Cependant, le fait de passer d’un type de lien à un autre sans en avoir conscience n’est pas sans poser de problème. Notamment, je ne sais pas sur quoi me poser. Mon attention n'est pas focalisée car elle bascule entre description des contraintes, explications et les conséquences du problème. 

Si cette combinaison des 4 types de lien m'a permis de contextualiser, je suis dans l'incapacité de savoir par quel bout prendre et hiérarchiser parmi les concepts. Le risque est de ne rien faire car nous n'avons pas de réponse complète à toutes les causes. De plus, je n'ai pas défini ce sur quoi je peux agir.


Filtrer les informations inutiles pour agir

Essayons de n’utiliser que des liens effectuals et de redondance.

Je constate qu'à chaque fois que je veux prendre un rendez-vous avec un médecin, c'est la galère car j'habite dans une zone rurale qui est un désert médical (lien de redondance entre zone rurale et désert médical). Imaginons que je sois un citoyen amoureux de ma région et désirant y vivre en bonne santé. Les déserts médicaux réduisent les accès aux soins en médecine libérale, ce qui rend le territoire peu attractif à l'installation de nouvelles familles, y compris les médecins eux-mêmes (lien effectual m’ayant fait passer du désert médical à l’attractivité du territoire).

Agir à partir du problème plutôt que de chercher à tout comprendre

À ce stade, cette analyse est suffisante pour dégager des enjeux clairs.

En tant que citoyen, je peux identifier et communiquer sur les initiatives et moyens existants qui valorisent le territoire. Exemple, faire un site Internet qui recense les initiatives et valorise l'entraide au sein du territoire pour organiser des trajets vers les unités de soins disponibles. Une autre personne retraitée pourra proposer ses services pour garder les enfants du médecin.

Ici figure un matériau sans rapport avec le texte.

(* ===== verification/Ip4Live.v ===== *)
(** * IPv4: no operation of it goes wrong, output

    As EtharpLive, for core/ipv4/ip4.c's output functions: on a heap of the
    stack's own pbufs they return, and leave such a heap and the references
    where they were. *)
From S2P Require Import Prelude Triple Def Pbuf PbufFacts PbufWrite PbufAlloc PbufPool PbufChain PbufRef PbufOwn PbufEdit.
From S2P Require Import Netif Node Ip4Addr InetChksum Ethernet EthernetFacts Etharp EtharpFacts EtharpInv EtharpLive Ip4 Ip4Facts.

(** IP's variables are neither the cache nor references. *)
Class IpApart (X : Type) `{AP : part X arp} `{UP : !Upper X} `{IP : part X ip_state} := {
  ip_keeps_arp_part (i : ip_state) (x : X) : (get_part (set_part i x) : arp) = get_part x;
  ip_keeps_held (i : ip_state) (x : X) : held (set_part i x) = held x;
  ip_keeps_order (i : ip_state) (x : X) : in_order x -> in_order (set_part i x);
}.

Section Steps.
Context {E : PbufEnv} {X : Type} {LL : LinkLayer X} {AP : part X arp} {UP : Upper X} {IP : part X ip_state} {IA : IpApart X}.

Notation returns P m Q := (total (fun s : node X => s) P m Q).

(** A live state with the heap in [F] and IP's variables [i]. *)
Definition here (N : budget) (w : option positive) (g : netifs) (H : list positive) (i : ip_state) (F : heap -> Prop) (s : node X) : Prop :=
  live N w g H s /\ F (n_heap s) /\ ip_of s = i.

Section Here.
Context (N : budget) (w : option positive) (g : netifs) (H : list positive) (i : ip_state).

Lemma here_live F s : here N w g H i F s -> live N w g H s.
Proof. by intros [? _]. Qed.
Lemma here_open {A} (F : heap -> Prop) (m : M (node X) A) Q :
  (forall h0 R, F h0 -> sane N w (R ++ H) h0 -> returns (here N w g H i (shape h0)) m Q) -> returns (here N w g H i F) m Q.
Proof.
  intros Hm s (Hl & HF & Hi). pose proof Hl as (T & _ & Hs). apply (Hm (n_heap s) (queue_refs T)); [done|by apply (raw_heap _ _ _ _ _ _ Hs)|].
  split; [done|]. split; [apply shape_refl|done].
Qed.
Lemma here_intro {A} (P : node X -> Prop) (m : M (node X) A) Q :
  (forall i h0 R, sane N w (R ++ H) h0 -> returns (here N w g H i (shape h0)) m Q) -> returns (live N w g H) m Q.
Proof.
  intros Hm s Hl. pose proof Hl as (T & _ & Hs). eapply (Hm (ip_of s)); [apply (raw_heap _ _ _ _ _ _ Hs)|].
  split; [done|]. split; [apply shape_refl|done].
Qed.

(** A function on the heap, which may move references. *)
Lemma here_onheap {A} w' (H' : A -> list positive) F F' (m : M heap A) :
  (forall h R, sane N w (R ++ H) h -> F h -> exists r h', m h = Some (r, h') /\ sane N w' (R ++ H' r) h' /\ F' r h') ->
  returns (here N w g H i F) (onheap m) (fun r => here N w' g (H' r) i (F' r)).
Proof.
  intros Hm [h g0 x] ((T & Ht & [Hg HT Hc Hh Hs]) & HF & Hi). destruct (Hm _ _ Hs HF) as (r & h' & Hr & Hs' & HF').
  exists r, (Node h' g0 x). split; [by apply heap_run|]. split; [|done]. exists T. split; [done|]. by split.
Qed.

Lemma here_get_netif F k n : nif g !! k = Some n -> returns (here N w g H i F) (get_netif k) (fun r s => r = n /\ here N w g H i F s).
Proof.
  intros Hn s (Hl & HF & Hi). destruct (live_get_netif N w g H k n Hn s Hl) as (r & s' & Hr & -> & Hl').
  assert (s' = s) as ->; [|by exists n, s]. pose proof (live_netifs _ _ _ _ _ Hl) as <-. destruct s as [h g0 x]. simpl in Hn.
  rewrite (get_netif_run h g0 x k n Hn) in Hr. by injection Hr.
Qed.
Lemma here_ip_get F : returns (here N w g H i F) (onip get) (fun r s => r = i /\ here N w g H i F s).
Proof.
  intros [h g0 x] Hs. exists (get_part x), (Node h g0 x). split; [apply onip_get_run|]. split; [|done]. by destruct Hs as (_ & _ & ?).
Qed.

(** Reading and writing in a heap of a known shape. *)
Section Shape.
Context (h0 : heap) (p : positive) (b : pbuf) (k : Z).
Hypothesis Hb : h_pbufs h0 !! p = Some b.
Hypothesis Hk : readable h0 p k.

Lemma here_get_pbuf : returns (here N w g H i (shape h0)) (onheap (get_pbuf p)) (fun r s => r = b /\ here N w g H i (shape h0) s).
Proof.
  intros [h g0 x] Hs. pose proof Hs as (_ & [Ep _] & _). simpl in Ep. exists b, (Node h g0 x). split; [|done].
  apply heap_run, get_pbuf_run. by rewrite Ep.
Qed.
Lemma here_store o v :
  0 <= o -> o + lenZ v <= k ->
  returns (here N w g H i (shape h0)) (onheap (store (payload b) o v)) (fun _ => here N w g H i (shape h0)).
Proof.
  intros Ho Hv. apply (here_onheap w (fun _ => H) _ (fun _ => shape h0)). intros h R Hs Hsh.
  destruct (shape_store N w (R ++ H) h0 h p b k o v Hs Hsh Hb Hk Ho Hv) as (h2 & ? & ? & ?). by exists tt, h2.
Qed.
Lemma here_load o m :
  0 <= o -> 0 <= m -> o + m <= k ->
  returns (here N w g H i (shape h0)) (onheap (load (payload b) o m)) (fun r s => lenZ r = m /\ here N w g H i (shape h0) s).
Proof.
  intros Ho Hm Hv [h g0 x] Hs. pose proof Hs as (_ & Hsh & _). simpl in Hsh.
  destruct (shape_load h0 h p b k o m Hsh Hb Hk Ho Hm Hv) as (d & Hd & Hl). exists d, (Node h g0 x).
  split; [by apply heap_run|done].
Qed.
Lemma here_load16 o :
  0 <= o -> o + 2 <= k -> returns (here N w g H i (shape h0)) (onheap (load16 (payload b) o)) (fun _ => here N w g H i (shape h0)).
Proof.
  intros Ho Hv [h g0 x] Hs. pose proof Hs as (_ & Hsh & _). simpl in Hsh.
  destruct (shape_load h0 h p b k o 2 Hsh Hb Hk Ho ltac:(done) Hv) as (d & Hd & Hl). exists (ld16 d 0), (Node h g0 x).
  split; [|done]. apply heap_run. unfold load16. by mrun Hd.
Qed.
Lemma here_load32 o :
  0 <= o -> o + 4 <= k -> returns (here N w g H i (shape h0)) (onheap (load32 (payload b) o)) (fun _ => here N w g H i (shape h0)).
Proof.
  intros Ho Hv [h g0 x] Hs. pose proof Hs as (_ & Hsh & _). simpl in Hsh.
  destruct (shape_load h0 h p b k o 4 Hsh Hb Hk Ho ltac:(done) Hv) as (d & Hd & Hl). exists (ld32 d 0), (Node h g0 x).
  split; [|done]. apply heap_run. unfold load32. by mrun Hd.
Qed.
End Shape.
End Here.

(** Writing IP's variables. *)
Lemma live_set_ip N w g H v h x : live N w g H (Node h g x) -> live N w g H (Node h g (set_part (v : ip_state) x)).
Proof.
  intros (T & Ht & [Hg HT Hc Hh Hs]). exists T. split; [done|]. unfold arp_of in *. simpl in *.
  split; unfold arp_of; simpl; rewrite ?ip_keeps_arp_part, ?ip_keeps_held; try done. split; [apply Hh|apply ip_keeps_order, Hh].
Qed.
Lemma here_ip_put N w g H i v F : returns (here N w g H i F) (onip (put v)) (fun _ => here N w g H v F).
Proof.
  intros [h g0 x] (Hl & HF & Hi). pose proof (live_netifs _ _ _ _ _ Hl) as Eg. simpl in Eg. subst g0.
  eexists tt, (Node h g _). split; [done|]. split; [by apply live_set_ip|]. split; [done|]. unfold ip_of. simpl. apply get_set_part.
Qed.

(** ** The references above change hands *)
Lemma with_others_twice U U' N : with_others U (with_others U' N) = with_others U N.
Proof. done. Qed.
Lemma alive_elim {A} N w g H (m : M (node X) A) Q :
  (forall U, returns (live (with_others U N) w g H) m Q) -> returns (alive N w g H) m Q.
Proof. intros Hm s [U Hs]. by apply (Hm U). Qed.
Lemma alive_others U N w g H s : alive (with_others U N) w g H s -> alive N w g H s.
Proof. intros [U' Hs]. by exists U'. Qed.
Lemma live_free N w g H p : returns (live N w g (p :: H)) (onheap (pbuf_free (Some p))) (fun _ => live N w g H).
Proof. apply live_elim. intros T Ht. eapply total_post; [apply acc_free|]. intros r s Hs. by eapply live_intro. Qed.
Lemma alive_free N w g H p : returns (alive N w g (p :: H)) (onheap (pbuf_free (Some p))) (fun _ => alive N w g H).
Proof. apply alive_elim. intros U. eapply total_post; [apply live_free|]. intros r s Hs. by exists U. Qed.

End Steps.

(** What is asked of core/ipv4/ip4_frag.c: ip4_frag leaves the packet to its
    caller, ip4_reass consumes it and may give back a whole packet, that nothing
    else refers to, with a header of 20 bytes in its first pbuf. *)
Definition whole (h : heap) (p : positive) : Prop :=
  exists b o bs, h_pbufs h !! p = Some b /\ payload b = Some (Ptr p o) /\ h_mem h !! p = Some bs /\
    ref b = 1 /\ 20 <= len b /\ len b <= tot_len b < 65536 /\ 0 <= o /\ o + 28 <= lenZ bs /\ IPH_HL_BYTES (byte_at (from bs o) 0) = 20.

Class LiveFragments (X : Type) `{AP : part X arp} `{UP : !Upper X} `{FR : IpFragments X} := {
  live_ip4_frag N g H p i dest : wired g -> ready g i -> p ∈ H ->
    total (fun s : node X => s) (live N (Some p) g H) (ip4_frag p i dest) (fun _ => alive N None g H);
  live_ip4_reass N g H p : p ∉ kept N ->
    total (fun s : node X => s) (fun s => live N None g (p :: H) s /\ inbound (n_heap s) p 28) (ip4_reass p)
      (fun r s => alive N None g (option_list r ++ H) s /\ forall p', r = Some p' -> p' ∉ kept N /\ whole (n_heap s) p');
}.

Section Output.
Context {E : PbufEnv} {X : Type} {LL : LinkLayer X} {AP : part X arp} {UP : Upper X} {IP : part X ip_state} {IA : IpApart X}.
Context {FR : IpFragments X} {LF : LiveFragments X} {LK : forall N, LiveLink N}.

Notation returns P m Q := (total (fun s : node X => s) P m Q).

Lemma find_netif_ready g f l i : Forall (ready g) l -> find_netif f (nif g) l = Some i -> ready g i.
Proof.
  induction 1 as [|j l Hj Hl IH]; [done|]. cbn [find_netif]. destruct (nif g !! j) as [n|]; [|done].
  destruct (f n); [by intros [= <-]|done].
Qed.

Lemma live_route N w g H dest :
  wired g -> returns (live N w g H) (ip4_route dest) (fun r s => (forall i, r = Some i -> ready g i) /\ live N w g H s).
Proof.
  intros Hw. unfold ip4_route. eapply total_step with (F := fun r => r = g) (R := live N w g H).
  { intros [h g0 x] Hs. pose proof (live_netifs _ _ _ _ _ Hs) as Eg. by exists g0, (Node h g0 x). }
  intros r ->. destruct (find_netif _ _ _) as [i|] eqn:Hf.
  { apply total_ret. intros s Hs. split; [|done]. intros j [= <-]. eapply find_netif_ready; [apply Hw|exact Hf]. }
  destruct (netif_default g) as [d|] eqn:Hd; [|by apply total_ret].
  pose proof (wired_default _ Hw d Hd) as Hr. pose proof Hr as (n & Hn & _).
  eapply total_step; [by apply live_get_netif|]. intros r ->.
  destruct (_ || _ || _ || _); apply total_ret; (intros s Hs; split; [|done]); [done|]. by intros i [= <-].
Qed.

Lemma live_netif_output N g H i p ip :
  ready g i -> p ∈ H -> returns (live N (Some p) g H) (netif_output i p ip) (fun _ => live N None g H).
Proof.
  intros Hr Hp. pose proof Hr as (n & Hn & _). unfold netif_output. eapply total_step; [by apply live_get_netif|]. intros r ->.
  destruct (output n); [apply total_ret, live_weaken|by apply live_output].
Qed.

Lemma live_transmit N g H p dest i :
  wired g -> ready g i -> p ∈ H -> returns (live N (Some p) g H) (ip4_transmit p dest i) (fun _ => alive N None g H).
Proof.
  intros Hw Hr Hp. apply (here_intro _ _ _ _ (live N (Some p) g H)). intros ips h0 R Hs.
  destruct (sane_live _ _ _ _ p Hs ltac:(apply elem_of_app; by right)) as (b & Hb & Hown).
  pose proof Hr as (n & Hn & _). unfold ip4_transmit. eapply total_step; [by apply here_get_netif|]. intros r ->.
  eapply total_step; [by apply here_get_pbuf|]. intros r ->.
  destruct (_ && _); (eapply total_pre; [|apply here_live]).
  - by apply live_ip4_frag.
  - eapply total_post; [by apply live_netif_output|]. intros r s. apply live_alive.
Qed.

Lemma lenZ_st32 v : lenZ (st32 v) = 4. Proof. done. Qed.

Lemma live_output_if_src N g H p src dest ttl tos proto i :
  wired g -> ready g i -> p ∈ H ->
  returns (live N (Some p) g H) (ip4_output_if_src p src dest ttl tos proto i) (fun _ => alive N None g H).
Proof.
  intros Hw Hr Hp. apply (here_intro _ _ _ _ (live N (Some p) g H)). intros ips h0 R Hs. unfold ip4_output_if_src.
  destruct dest as [dest|].
  - eapply total_bind; [eapply (here_onheap _ _ _ _ _ (Some p) (fun _ => H) _ (fun (r : bool) h => r = false -> readable h p IP_HLEN))|].
    { intros h R' Hs' _. apply (sane_add_header N (Some p) (R' ++ H) h p IP_HLEN Hs'); [apply elem_of_app; by right|by vm_compute]. }
    intros [|]; [apply total_ret; intros s Hs'; by eapply live_alive, live_weaken, here_live|].
    apply here_open. intros h1 R1 Hrd Hs1. specialize (Hrd eq_refl). unfold IP_HLEN in *.
    destruct (sane_live _ _ _ _ p Hs1 ltac:(apply elem_of_app; by right)) as (b & Hb & _).
    eapply total_step; [by apply here_get_pbuf|]. intros r ->. cbv zeta.
    do 7 (eapply total_skip; [eapply here_store; [exact Hb|exact Hrd|lia|simpl; lia]|]; intros _).
    eapply total_step; [apply here_ip_get|]. intros r ->.
    eapply total_skip; [eapply here_store; [exact Hb|exact Hrd|lia|simpl; lia]|]. intros _.
    eapply total_skip; [apply here_ip_put|]. intros _.
    do 2 (eapply total_skip; [eapply here_store; [exact Hb|exact Hrd|lia|simpl; lia]|]; intros _).
    eapply total_pre; [by apply live_transmit|apply here_live].
  - destruct (sane_live _ _ _ _ p Hs ltac:(apply elem_of_app; by right)) as (b & Hb & Hown).
    eapply total_step; [by apply here_get_pbuf|]. intros r ->. unfold IP_HLEN. destruct (len b <? 20) eqn:Hl; b2p.
    { apply total_ret. intros s Hs'. by eapply live_alive, live_weaken, here_live. }
    eapply total_skip; [eapply here_load32; [exact Hb|by apply own_readable|lia|lia]|]. intros d.
    eapply total_pre; [by apply live_transmit|apply here_live].
Qed.

Lemma live_output_if N g H p src dest ttl tos proto i :
  wired g -> ready g i -> p ∈ H ->
  returns (live N (Some p) g H) (ip4_output_if p src dest ttl tos proto i) (fun _ => alive N None g H).
Proof.
  intros Hw Hr Hp. pose proof Hr as (n & Hn & _). unfold ip4_output_if. eapply total_step; [by apply live_get_netif|].
  intros r ->. by apply live_output_if_src.
Qed.

Lemma live_ip4_output N g H p src dest ttl tos proto :
  wired g -> p ∈ H ->
  returns (live N (Some p) g H) (ip4_output p src dest ttl tos proto) (fun _ => alive N None g H).
Proof.
  intros Hw Hp. unfold ip4_output. eapply total_step; [by apply live_route|]. intros [i|] Hi.
  - apply live_output_if; [done|by apply Hi|done].
  - apply total_ret. intros s Hs. by eapply live_alive, live_weaken.
Qed.

End Output.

D'un problème qui me paraissait étranger, je me le suis réapproprié et j’en deviens pleinement acteur. Au-delà d'une contextualisation, je peux reprendre pied. Je passe de "j'ai compris le problème" versus" j'ai compris comment agir à la place qui est la mienne face au problème".

Un engagement collectif facilité

Imaginons la puissance de plusieurs actions mises en œuvre. Ce serait le problème qui en serait modifié. On peut même rêver en considérant que, rassuré de voir autant d'initiatives sur un même territoire, ce dernier pourrait devenir à nouveau attractif et attirer des médecins.

C'est la manière de voir le problème qui change. Les liens de redondance et effectuals permettent de s'atteler à la façon de se représenter des possibilités qui sont un progrès quelle que soit la situation de départ. Dans un cas, on est bloqué ; dans l'autre cas, on voit des possibilités incitant à l’action.